In recent years, however, Kuwait's national assembly, one of the few elected legislatures in the region, has become bogged down in a standoff between MPs and the government and, according to some observers, the parliament is actually impeding Kuwait's development.

Friction between the elected parliament and cabinet, which is selected by the prime minister, has led to three premature dissolutions since 2006. The stuttering nature of parliamentary life has been lubricated by the ministers' unwillingness to face questioning. MPs crossed what used to be a red line when the current prime minister, Sheikh Nasser Mohammed al Sabah, allowed himself to be interpellated for the first time in 2009.

In the past, the emir had dissolved the House or the cabinet had resigned so that Sheikh Nasser would not have to face a grilling from the MPs.

Abdullah al Nibari, a former member of parliament, said: "There is a general view that the parliament has a way of going too far." Critics of opposition MPs say some of them question ministers who do not meet their demands, even if it is for personal issues such as providing jobs for their friends.

Mr al Nibari said after the first election in 1963 "it was a credible parliament in the eyes of the Kuwaiti citizen, in the eyes of the Gulf".

But the assembly has been dissolved when the rulers "thought that parliament could encroach on the absolute authority of the royal family. Generally, there was always fear that they don't want an effective parliament," he said.

The suspicion that the royal family have not always been fully behind the constitutional system is shared by Mohammed al Qadiri, a former diplomat and adviser to the emir. He said "the golden age" ended when the emir who paved the way for the constitution, Sheikh Abdullah Salem al Sabah, died in 1965. The opposition resigned after accusations that the 1967 election was rigged.

"The problem is that the majority of the parliament is in the hands of the cabinet, because the sheikhs, they finance the election campaigns with millions and they buy votes for their deputies," Mr al Qadiri said.
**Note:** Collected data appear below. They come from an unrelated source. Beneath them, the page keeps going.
(* ===== verification/NvmeRdmaCtrlSetup.v ===== *)
(** * Set-up of an RDMA controller and its works

    The I/O queues are set up completely or not at all; [nvme_rdma_setup_ctrl] leaves a
    controller whose queues are all live, or one whose queues are all down and which owns
    what it owned before.  Error recovery, reset, reconnect and time-out keep what the
    controller owns. *)
From S2P Require Import Prelude MqTypes BlkMqTagSet NvmeTcpMap NvmeTcpConn NvmeTcpConnSpec NvmeRdmaConn NvmeRdmaConnSpec.
From S2P Require Import NvmeRdmaCtrl NvmeRdmaCtrlInv NvmeRdmaCtrlAdmin.

(** The objects the controller points to, its queues apart. *)
Definition rio_objs (c : rctrl) : list Z := omap id [k_connect_q c; k_tagset c].
Definition rctrl_objs (c : rctrl) : list Z :=
  omap id [k_admin_q c; k_fabrics_q c; k_admin_tagset c] ++ rio_objs c ++ async_objs c.

(** No queue is allocated or live; all are. *)
Definition rall_down (c : rctrl) : Prop := (forall j, rflag c j = (false, false)) /\ k_async c = None.
Definition rall_up (c : rctrl) : Prop := forall j, Z.of_nat j < k_queue_count c -> rflag c j = (true, true).

(** What the set-up of the I/O queues leaves alone. *)
Definition kadm_part (c : rctrl) := (kcore c, kadm_ptrs c, k_async c, k_device c, kcaps c, k_queues c !! 0%nat).
Definition kio_ptrs (c : rctrl) := (k_connect_q c, k_tagset c).

Lemma kadm_part_inv c c' :
  kadm_part c' = kadm_part c ->
  kcore c' = kcore c /\ kadm_ptrs c' = kadm_ptrs c /\ k_async c' = k_async c /\ kcaps c' = kcaps c
  /\ rflag c' 0 = rflag c 0%nat /\ (dev_held c -> dev_held c').
Proof.
  intros H.
  pose proof (f_equal snd H) as Hq. pose proof (f_equal (fun x => x.1.1.2) H) as Hd. simpl in Hq, Hd.
  split_and!; [exact (f_equal (fun x => x.1.1.1.1.1) H)|exact (f_equal (fun x => x.1.1.1.1.2) H)|
    exact (f_equal (fun x => x.1.1.1.2) H)|exact (f_equal (fun x => x.1.2) H)|unfold rflag; by rewrite Hq|].
  intros (q & Hq' & Ha & Hd'). exists q. split_and!; congruence.
Qed.

Lemma io_only_parts c c' : io_only c c' -> kadm_part c' = kadm_part c /\ kio_part c' = kio_part c.
Proof. intros (-> & _ & H). unfold kadm_part. simpl in *. by rewrite H. Qed.

Lemma kio_part_ptrs c c' : kio_part c' = kio_part c -> kio_ptrs c' = kio_ptrs c /\ k_queue_count c' = k_queue_count c.
Proof. unfold kio_part, kio_ptrs. intros H. injection H as H1 H2 H3. by rewrite H1, H2, H3. Qed.

Lemma kcore_inv c c' : kcore c' = kcore c -> kworks c' = kworks c /\ k_state c' = k_state c.
Proof. intros H. split; [exact (f_equal snd H)|exact (f_equal fst H)]. Qed.

(** The counts of queues fit in an int. *)
Definition rcounts_ok (o : nvmf_opts) : Prop :=
  0 <= o_nr_io_queues o /\ 0 <= o_nr_write_queues o /\ 0 <= o_nr_poll_queues o /\ asked o + 1 < 2 ^ 31.

Lemma rset_io_total opts nrs nr io :
  length io = 3%nat -> exists io', rdma_set_io_queues opts nrs nr io = Some io' /\ length io' = 3%nat.
Proof.
  intros Hl. destruct io as [|d [|r [|p [|]]]]; try done. destruct nrs as [[read dflt] poll]. unfold rdma_set_io_queues.
  repeat case_match; simplify_option_eq; repeat case_match; simplify_eq/=; by eexists.
Qed.

(** While a set-up runs, the state change to live succeeds unless deletion started. *)
Class RdmaStateLaws (ce : CtrlEnv) := {
  new_connecting : change_ok NVME_CTRL_NEW NVME_CTRL_CONNECTING = true;
  connecting_live : change_ok NVME_CTRL_CONNECTING NVME_CTRL_LIVE = true;
}.

Section setup.
Context {ce : CtrlEnv} {cl : CtrlLaws ce} {cm : RdmaCm} {cml : RdmaCmLaws cm} {rc : RdmaCore} {rcl : RdmaCoreLaws ce rc}.
Context (opts : rdma_opts) (R : list Z) (Hcounts : rcounts_ok (ro_queues opts)).
Notation kinv := (kinv opts R).

Lemma nr_queues_le v :
  let '(read, dflt, poll) := rdma_nr_queues opts v in 0 <= u32 (u32 (read + dflt) + poll) <= asked (ro_queues opts).
Proof.
  destruct Hcounts as (H1 & H2 & H3 & H4). pose proof online_pos. pose proof (u32_range v). unfold rdma_nr_queues, asked in *.
  set (a := Z.min (u32 v) (Z.min (o_nr_io_queues _) _)). set (b := Z.min (u32 v) (Z.min (o_nr_write_queues _) _)).
  rewrite (u32_small (a + b)) by lia. rewrite u32_small by lia. lia.
Qed.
The royal family has repeatedly spoken of its commitment to the constitution. In an interview published in the state news agency, Kuna, last year Sheikh Nasser said the government had won the support of a parliamentary majority because of the people's choice.
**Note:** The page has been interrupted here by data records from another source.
(** Lines 197-198, the body of the second [try] *)
Definition redirect_check : M unit :=
  r <- get response ;;
  match r with
  | Some resp =>
      set_feature "redirect" (if Z.of_nat (length (history resp)) >? 0 then 1 else -1)
  | None => ret tt
  end.

Definition _perform_additional_lookups : M unit :=
  update (fun o => set_features (network_defaults (features o)) o) ;;;
  try_except whois_dns_tls
    (fun _ => set_feature "sslfinal_state" (-1)) ;;;    (* bare except *)
  try_except redirect_check
    (fun _ => ret tt).                                  (* except Exception: print *)

(** *** [extract_all_features] *)

Definition extract_all_features : M (gmap string Z) :=
  _extract_url_features ;;;
  sp <- get soup ;;
  match sp with
  | Some s => _extract_html_features s
  | None => ret tt
  end ;;;
  _perform_additional_lookups ;;;
  get features.

End Extractor.

Arguments Run World : clear implicits.
Arguments M World A : clear implicits.

(** ** Reading the calls of a run *)

(** the GET requests among the calls, with what each returned or raised *)
Definition get_calls (cs : list Call) : list (Request * result Response) :=
  omap (fun c => match c with CallGet rq x => Some (rq, x) | _ => None end) cs.

Definition get_requests (cs : list Call) : list Request :=
  fst <$> get_calls cs.

(** the calls made between two states of a run *)
Definition new_calls {World} (r r' : Run World) : list Call :=
  drop (length (calls r)) (calls r').

(** The HTTP exchange of a GET failed: the client raised, or the response
    has an error status. *)
Definition http_failed (g : Request * result Response) : bool :=
  match snd g with
  | Raise _ => true
  | Ret resp => match raise_for_status resp with Raise _ => true | Ret _ => false end
  end.

(** The GET failed with [SSLError] or [ProxyError]. *)
Definition tls_failure (x : result Response) : bool :=
  match x with
  | Raise e => is_SSLError_or_ProxyError e
  | Ret _ => false
  end.

(** The requests [fetch_website] sends when none succeeds: for each scheme
    to try, attempts [0 .. max_retries], the certificate verified in
    attempt 0 only. *)
Definition schedule (p : ParsedURL) (max_retries : Z) : list Request :=
  scheme ← schemes_to_try p;
  attempt ← Py.range (max_retries + 1);
  [ {| req_url := attempt_url p scheme; req_verify := (attempt =? 0) |} ].

(** The retry policy as the specification words it, on the GETs of a run in
    order: the first attempt of a scheme verifies the certificate, and a
    later attempt of the same scheme goes without verification only if the
    attempt before it failed with a TLS or proxy error.  Consecutive GETs
    belong to the same scheme when they have the same URL. *)
Fixpoint relaxed_only_after_tls_error
    (prev : option (Request * result Response))
    (gets : list (Request * result Response)) : bool :=
  match gets with
  | [] => true
  | (rq, x) :: rest =>
      match prev with
      | Some (rq0, x0) =>
          if str_eqb (req_url rq0) (req_url rq)
          then req_verify rq || tls_failure x0
          else req_verify rq
      | None => req_verify rq
      end
      && relaxed_only_after_tls_error (Some (rq, x)) rest
  end.

(** ** Vocabulary of the proofs *)

(** [preserves R m]: the object after [m] is related by [R] to the object
    before it, whether [m] returns or raises. *)
Definition preserves {World} (R : FeatureExtractor -> FeatureExtractor -> Prop)
    {A} (m : M World A) : Prop :=
  forall r, R (self r) (self (snd (m r))).

(** [writes K o o']: [o'] is [o] with entries of [features] written for keys
    of [K] only; no entry is removed and no other field changes. *)
Definition writes (K : list string) (o o' : FeatureExtractor) : Prop :=
  url o' = url o /\ parsed_url o' = parsed_url o /\ domain o' = domain o
  /\ html_content o' = html_content o /\ soup o' = soup o
  /\ response o' = response o
  /\ (forall k, k ∉ K -> features o' !! k = features o !! k)
  /\ (forall k, is_Some (features o !! k) -> is_Some (features o' !! k)).

(** What a loop of [fetch_website] over the requests [reqs] has done when
    it ends with [res], from [r] to [r']: it only called the
    collaborators and, on [return True], stored the page. *)
Definition fetch_post {World} (p : ParsedURL) (reqs : list Request)
    (r : Run World) (res : result ctl) (r' : Run World) : Prop :=
  exists new,
    calls r' = calls r ++ new
    /\ parsed_url (self r') = p
    /\ domain (self r') = domain (self r)
    /\ features (self r') = features (self r)
    /\ match res with
       | Ret Next =>
           get_requests new = reqs
           /\ soup (self r') = soup (self r)
           /\ (forallb http_failed (get_calls new) = true ->
               html_content (self r') = html_content (self r)
               /\ url (self r') = url (self r))
       | Ret (Return b) =>
           b = true
           /\ get_requests new `prefix_of` reqs
           /\ (exists pre rq resp,
                 get_calls new = pre ++ [(rq, Ret resp)]
                 /\ raise_for_status resp = Ret tt
                 /\ url (self r') = req_url rq
                 /\ html_content (self r') = Some (text resp))
           /\ is_Some (soup (self r'))
       | Raise _ => False
       end.

(** ** Concrete worlds for the examples *)

(** [urlparse] on the URLs of the examples; any other string is taken as a
    path, as [urlparse] takes a string without scheme and authority. *)
Definition parse_example (u : str) : ParsedURL :=
  if str_eqb u "http://example.com" then
    {| scheme := "http"; netloc := "example.com"; path := ""; query := "";
       port := Ret None |}
  else if str_eqb u "https://a.b.example.com:8443/login?next=/" then
    {| scheme := "https"; netloc := "a.b.example.com:8443"; path := "/login";
       query := "next=/"; port := Ret (Some 8443) |}
  else
    {| scheme := ""; netloc := ""; path := u; query := ""; port := Ret None |}.

(** *** Nothing is reachable.

    Every HTTP request times out, WHOIS and the TLS handshake fail, the
    clock stands at 0. *)

Module Offline.

#[global] Instance collaborators : Collaborators unit := {|
  urlparse := parse_example;
  session_head := fun _ w => (Some (RequestException Timeout), w);
  session_get := fun _ w => (Raise (RequestException Timeout), w);
  BeautifulSoup := fun _ => Raise (PyException "ParserRejectedMarkup");
  whois_whois := fun _ w => (Raise (PyException "PywhoisError"), w);
  tls_handshake := fun _ w => (Raise (PyException "OSError"), w);
  datetime_now := fun w => (0, w)
|}.

(** the extractor made for the input [example.com] *)
Definition start : Run unit := new_run "example.com" tt.

(** the same extractor with an entry left in [features] and a call made *)
Definition marked : Run unit :=
  {| self := set_features {[ "url_length" := 99 ]} (self start);
     world := tt; calls := [CallWhois "http://example.com"] |}.

End Offline.

(** *** The site answers once the certificate is not verified.

    The world counts the GET requests made.  The first GET fails with
    [SSLError]; every later one answers 200 with a page that has one form
    and no iframe.  WHOIS knows two creation dates and a name server, and
    the TLS handshake succeeds. *)

Module Online.

Definition page : str := "<form action='/login'></form>".

Definition document : Soup :=
  {| find_all_form := ["<form action='/login'></form>"%str];
     find_iframe := false;
     find_all_script := [];
     str_soup := page;
     find_all_a_href := [];
     find_link_icon := false |}.

Definition record : WhoisEntry :=
  {| creation_date :=
       DateList [DateTime 1100000000000000 false; DateTime 1000000000000000 false];
     name_servers := Some ["ns1.example.com"%str] |}.

#[global] Instance collaborators : Collaborators nat := {|
  urlparse := parse_example;
  session_head := fun _ n => (None, n);
  session_get := fun _ n =>
    match n with
    | O => (Raise (RequestException SSLError), S n)
    | S _ => (Ret {| status_code := 200; text := page; history := [] |}, S n)
    end;
  BeautifulSoup := fun _ => Ret document;
  whois_whois := fun _ n => (Ret record, n);
  tls_handshake := fun _ n => (Ret tt, n);
  datetime_now := fun n => (1700000000000000, n)
|}.

Definition start : Run nat := new_run "example.com" O.

End Online.

(** *** The site answers, and the parser rejects the page.

    Every GET answers 200 with a page on which [BeautifulSoup] raises:
    [html.parser] does not know the marked section of the page. *)

Module Rejected.

Definition page : str := "<![x]>".

#[global] Instance collaborators : Collaborators bool := {|
  urlparse := parse_example;
  session_head := fun _ w => (None, w);
  session_get := fun _ w =>
    (Ret {| status_code := 200; text := page; history := [] |}, w);
  BeautifulSoup := fun _ => Raise (PyException "ParserRejectedMarkup");
  whois_whois := fun _ w => (Raise (PyException "PywhoisError"), w);
  tls_handshake := fun _ w => (Raise (PyException "OSError"), w);
  datetime_now := fun w => (0, w)
|}.

Definition start : Run bool := new_run "example.com" true.

End Rejected.

(** ** More vocabulary for the fetcher *)

(** The calls of a sequence of attempts: each GET comes right after a HEAD
    for the same request. *)
Definition head_get_pairs (gets : list (Request * result Response)) : list Call :=
  gets ≫= (fun g => [CallHead (fst g); CallGet (fst g) (snd g)]).

(** The parser raised on the text of a GET that had a success status. *)
Definition parser_rejected {World} `{!Collaborators World}
    (g : Request * result Response) : bool :=
  match snd g with
  | Ret resp =>
      match raise_for_status resp, BeautifulSoup (text resp) with
      | Ret _, Raise _ => true
      | _, _ => false
      end
  | Raise _ => false
  end.

(** The attempt of a GET did not reach [return True]. *)
Definition attempt_failed {World} `{!Collaborators World}
    (g : Request * result Response) : bool :=
  http_failed g || parser_rejected g.

(** The object holds the page of the response [resp] to the request [rq]. *)
Definition stored {World} `{!Collaborators World}
    (rq : Request) (resp : Response) (o : FeatureExtractor) : Prop :=
  url o = req_url rq
  /\ html_content o = Some (text resp)
  /\ response o = Some resp
  /\ exists sp, BeautifulSoup (text resp) = Ret sp /\ soup o = Some sp.

(** What a loop of [fetch_website] has called, and how it ended. *)
Definition fetch_trace {World} `{!Collaborators World}
    (r : Run World) (res : result ctl) (r' : Run World) : Prop :=
  exists gets,
    calls r' = calls r ++ head_get_pairs gets
    /\ match res with
       | Ret Next => forallb attempt_failed gets = true
       | Ret (Return b) =>
           b = true
           /\ exists pre rq resp,
                gets = pre ++ [(rq, Ret resp)]
                /\ forallb attempt_failed pre = true
                /\ raise_for_status resp = Ret tt
                /\ stored rq resp (self r')
       | Raise _ => False
       end.

(** What lines 88-89 store of a GET: its request and its response when the
    response has a success status, nothing otherwise. *)
Definition fetched (g : Request * result Response) : option (Request * Response) :=
  match snd g with
  | Ret resp =>
      match raise_for_status resp with
      | Ret _ => Some (fst g, resp)
      | Raise _ => None
      end
  | Raise _ => None
  end.

(** The last GET of [gets] that had a success status, if any. *)
Definition last_success (gets : list (Request * result Response))
    : option (Request * Response) :=
  last (omap fetched gets).

(** From [r] to [r'], [url] and [html_content] were assigned from the last
    GET that had a success status, and not at all when there is none. *)
Definition keeps_last_success {World} (r r' : Run World) : Prop :=
  exists gets,
    calls r' = calls r ++ head_get_pairs gets
    /\ html_content (self r')
       = match last_success gets with
         | Some (_, resp) => Some (text resp)
         | None => html_content (self r)
         end
    /\ url (self r')
       = match last_success gets with
         | Some (rq, _) => req_url rq
         | None => url (self r)
         end.

(** The offline world, except that HEAD requests are answered. *)
Definition offline_head_answered : Collaborators unit := {|
  urlparse := parse_example;
  session_head := fun _ w => (None, w);
  session_get := fun _ w => (Raise (RequestException Timeout), w);
  BeautifulSoup := fun _ => Raise (PyException "ParserRejectedMarkup");
  whois_whois := fun _ w => (Raise (PyException "PywhoisError"), w);
  tls_handshake := fun _ w => (Raise (PyException "OSError"), w);
  datetime_now := fun w => (0, w)
|}.

(** ** More Python built-ins on strings *)

Module PyStr.

(** [s.count(c)] for a one-character [c] *)
Fixpoint count (c : N) (s : str) : nat :=
  match s with
  | EmptyStr => O
  | Str a s' => if N.eqb a c then S (count c s') else count c s'
  end.

(** The white space of Unicode, as ranges of code points, first and
    last: the characters on which [isspace] is true. *)
Definition space_ranges : list (N * N) :=
  [ (9, 13); (28, 32); (133, 133); (160, 160); (5760, 5760); (8192, 8202);
    (8232, 8233); (8239, 8239); (8287, 8287); (12288, 12288) ]%N.

(** [c.isspace()] *)
Definition is_space (c : N) : bool :=
  existsb (fun range => (fst range <=? c)%N && (c <=? snd range)%N) space_ranges.

(** [s.lstrip()] *)
Fixpoint lstrip (s : str) : str :=
  match s with
  | EmptyStr => EmptyStr
  | Str c s' => if is_space c then lstrip s' else s
  end.

(** [s.rstrip()] *)
Fixpoint rstrip (s : str) : str :=
  match s with
  | EmptyStr => EmptyStr
  | Str c s' =>
      match rstrip s' with
      | EmptyStr => if is_space c then EmptyStr else Str c EmptyStr
      | t => Str c t
      end
  end.

(** [s.strip()] *)
Definition strip (s : str) : str := rstrip (lstrip s).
"I also want everybody to know that there is no one above the law in terms of corruption," Sheikh Nasser said.

Mr al Qadiri resigned from his post in 1987, after the constitution was suspended for the second time, and worked with the opposition. He was imprisoned during a government clampdown in 1990 for "threatening the interests of Kuwait", a charge that can entail a lengthy prison sentence.

He said he was released one week before the 1990 invasion by Iraq when the rulers changed tact and started asking for dialogue. Constitutional politics resumed after the country was liberated in 1991.
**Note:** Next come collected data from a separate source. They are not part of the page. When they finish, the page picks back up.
Lemma incr_invariant (m : Counter) (k : string) :
  nonneg_counts m -> NoDup (Dict.keys m) ->
  nonneg_counts (incr m k) /\ NoDup (Dict.keys (incr m k))
  /\ sum_counts (incr m k) = sum_counts m + 1.
Proof.
  intros Hnn Hnd. pose proof (count_nonneg m k Hnn) as Hk. unfold incr.
  split; [|split].
  - apply set_forall; [exact Hnn | simpl; lia].
  - rewrite set_keys. destruct (Dict.mem m k) eqn:E; [exact Hnd|].
    apply NoDup_app; [exact Hnd | constructor; [intros [] | constructor] |].
    intros x Hx [Hxk | []]. subst x. exact (mem_keys m k E Hx).
  - rewrite sum_counts_set. lia.
Qed.

Lemma count_entry_invariant (acc : Counter * Z) (e : entry) :
  survey_invariant acc -> survey_invariant (count_entry acc e).
Proof.
  unfold survey_invariant, count_entry. intros (Hnn & Hnd & Hsum).
  destruct (has_hidden_part _); [tauto|]. destruct (entry_is_file e); [|tauto].
  destruct (nonempty _); cbn [fst snd].
  - destruct (incr_invariant (fst acc) (suffix (entry_path e)) Hnn Hnd) as (? & ? & ->).
    repeat split; try assumption. lia.
  - repeat split; try assumption. lia.
Qed.

Lemma count_entries_invariant (entries : list entry) (acc : Counter * Z) :
  survey_invariant acc -> survey_invariant (fold_left count_entry entries acc).
Proof.
  revert acc; induction entries as [|e entries IH]; intros acc H; cbn [fold_left].
  - exact H.
  - apply IH, count_entry_invariant, H.
Qed.

Lemma insert_desc_perm {A : Type} (key : A -> Z) (x : A) (l : list A) :
  Permutation (insert_desc key x l) (x :: l).
Proof.
  induction l as [|y l IH]; simpl; [reflexivity|].
  destruct (key y <=? key x); [reflexivity|].
  rewrite IH. apply perm_swap.
Qed.

Lemma sorted_desc_perm {A : Type} (key : A -> Z) (l : list A) :
  Permutation (sorted_desc key l) l.
Proof.
  unfold sorted_desc. induction l as [|x l IH]; simpl; [reflexivity|].
  rewrite insert_desc_perm. now constructor.
Qed.

Lemma sum_counts_perm (l l' : list (string * Z)) :
  Permutation l l' -> sum_counts l = sum_counts l'.
Proof.
  induction 1; simpl; lia.
Qed.

Lemma sum_counts_firstn (n : nat) (l : list (string * Z)) :
  nonneg_counts l -> 0 <= sum_counts (firstn n l) <= sum_counts l.
Proof.
  intros H. revert n. induction H as [|[k v] l Hv Hl IH]; intros n.
  - rewrite firstn_nil. simpl. lia.
  - destruct n as [|n]; simpl in *.
    + specialize (IH O). simpl in IH. lia.
    + specialize (IH n). lia.
Qed.
(* ===== verification/_CoqProject ===== *)
-Q . S2P
Prelude.v
GoLib.v
Store.v
Ledger.v
Crypto.v
Stripe.v
Erasure.v
Chunk.v
Pipeline.v
Repair.v
Placement.v
Wire.v
RateLimit.v
Server.v
Node.v
Client.v
Races.v
Codec.v
Manifest.v
Blobs.v
Namespace.v
Merge.v
Base64.v
Root.v
Device.v
Discovery.v
RootStores.v
Files.v
Identity.v
Provider.v
LocalFS.v
Sync.v
Reconcile.v
Defense.v
Abuse.v
Rebalance.v
NetStores.v
Params.v
Diff.v
Commit.v
Reclaim.v
Move.v
Tree.v
Cp.v
Browse.v
Admin.v
Workspace.v
CtlManifest.v
Profile.v
DeviceCmd.v
Upkeep.v
Status.v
In one of Kuwait's more malevolent episodes the former MP Mr al Nibari survived an assassination attempt. After a holiday on the coast in 1997, as he and his wife drove home, would-be assassins sprayed his car with machine-gun fire.

"It's probably related to opening the corruption files," Mr al Nibari recently said in his diwaniya, one of many such meeting rooms across the country that are the bedrock of Kuwaiti democracy. "I was the chairman of the committee for protection of the public funds and ownership. And we had many corruption cases."

One bullet hit the now 73-year-old on the chin; another entered his left shoulder and damaged a lung. He recovered after five months of hospital treatment, as did his wife, who was struck by a bullet in the back. Mr al Nibari, who has been elected five times, is a staunch critic of the government and exponent of political reform. He said, afterwards: "I didn't give up politics and I didn't change my attitude."

Despite the recent problems the parliament has given women a platform and in 2009 four women won seats for the first time.

Lulwa Saleh al Mulla, the secretary general of the Kuwait Women's Cultural and Social Society, said: "We felt proud that women and society were ready for this execution of democracy.

"Democracy means a lot to us because of Kuwait's society and history. The constitution has been the struggle of our fathers and brothers," Ms al Mulla said.